The second of three of SEGA’s Model 2 arcade beat-‘em-ups released in the 90’s that have recently found a home on modern console digital distribution services, Fighting Vipers is perhaps one of SEGA’s least popular intellectual properties (IP). Not in terms of fandom, but in that of wider acknowledgement, as while the videogame has a strong cult following it pales in comparison to the recently released Virtua Fighter 2 when it comes to mainstream awareness. That however, is more of a strength than a weakness, as it allows Fighting Vipers to be a much less traditional beat-‘em-up affair.
Undoubtedly an innovative title at the time of its initial release, there are many mechanics that are seen in a variety of titles today that we have Fighting Vipers to thank for. The swiftness of the combat is remarkable for the time at which it was released, featuring stemmed three and four hit combos which are now the mainstay of all beat-‘em-ups and the armour damage that has become a great source of experimentation for the Soul Calibur series. Interactive arenas (although limited) charge moves and throw counters are all present here years before any other beat-‘em-up took them on board, proving that back in 1995 SEGA were definitely a leader in the field.
This new rendition of Fighting Vipers obviously brings all of this content with it, and the fact that the fighting system so closely resembles Virtua Fighter 2 will surely make the stepping stones draw closer together for many gamers. But Fighting Vipers still remains unique; an experiment where so very much of the videogame proved to be beneficial to the genre and yet the publisher remained unconvinced of its potential. A sequel was released a few years after the original title but never made its way to Europe, so thankfully it would seem that a SEGA without hardware to push is a SEGA that is ready to acknowledge what they did right. Or at least spin a quick buck on what the core videogames audience has the most respect for.
With characters clearly based on celebrities of the time – with Axel Rose and Grace Jones homage’s in particular being glaringly obvious – Fighting Vipers’ cast is most certainly edging towards the eccentric while avoiding outright fantasy cliché. The visual quality benefits from the high-definition (HD) upgrade in the same fashion as Virtua Fighter 2 (as does the sound) though the blemishes are somewhat easier to notice due to the much fast pace of the videogame.

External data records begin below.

(** ** The lost-lease text *)

(** [Display] of [QueueError::RuntimeWriterLeaseLost], the same text as that of
    [DbError]. *)
Definition runtime_writer_lease_lost_text (lease_name owner : string) (generation : Z)
    (operation : string) : string :=
  "runtime SQLite writer lease `" +:+ (lease_name +:+ ("` generation " +:+ (show generation +:+
    (" for " +:+ (owner +:+ (" was lost before " +:+ operation)))))).

(** A hook message waiting with a recorded error. *)
Definition waiting_db (error : string) : qdb :=
  set_pending {[ "m" := {| m_kind := "hook_event"; m_source_hash := "h"; m_claim_token := None;
    m_claimed_at := None; m_heartbeat_at := None; m_retry_count := 3; m_retry_backoff_ms := 8000;
    m_next_attempt_at := 900; m_status := StPending; m_payload := "{}"; m_created_at := 100;
    m_last_error := Some error; m_result_drawer_id := None; m_op_state := "queued";
    m_rejected_reason := None; m_failure_detail := None; m_result_json := None;
    m_failure_class := None |} ]} empty_qdb.

(** The error a daemon records when it loses its lease is classified as a lost
    lease, but the pattern of the daemon-start requeue, written for a text without
    a generation, does not match it: the message of a previous daemon keeps its
    back-off, where one with the older text is due at once. *)
Theorem lease_lost_text_not_requeued :
  let error := runtime_writer_lease_lost_text "sqlite-writer" "mempal-daemon-1000-previous-start" 3
                 "build daemon hook drawer records" in
  let older := "SQLite writer lease `sqlite-writer` for mempal-daemon-1000-previous-start was lost before build daemon hook drawer records" in
  let requeue := requeue_writer_lease_failures_for_daemon_start queue_io_ok "mempal-daemon-2000-now" 500 in
  queue_failure_reason_code "hook_event" error = "writer_lease_lost"
  ∧ requeue (waiting_db error) = (waiting_db error, Ok 0)
  ∧ (requeue (waiting_db older)).2 = Ok 1
  ∧ (m_next_attempt_at <$> q_pending (requeue (waiting_db older)).1 !! "m") = Some 100.
Proof. vm_compute. done. Qed.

Available on Xbox LIVE Arcade and PlayStation Network now, Fighting Vipers is a very welcome addition to the beat-‘em-up catalogue on modern hardware. It laid the foundations for many mechanics adopted by a wide variety of different franchises since – some with noticeable renovation, some wholesale – and has earned the right to be given another opportunity to shine. The question of whether SEGA will ever reinvest in the franchise, making a brand new title for a new generation, remains unlikely, but the fact that the publisher has seen fit to give gamers one more opportunity to experience this buried gem should not be taken for granted.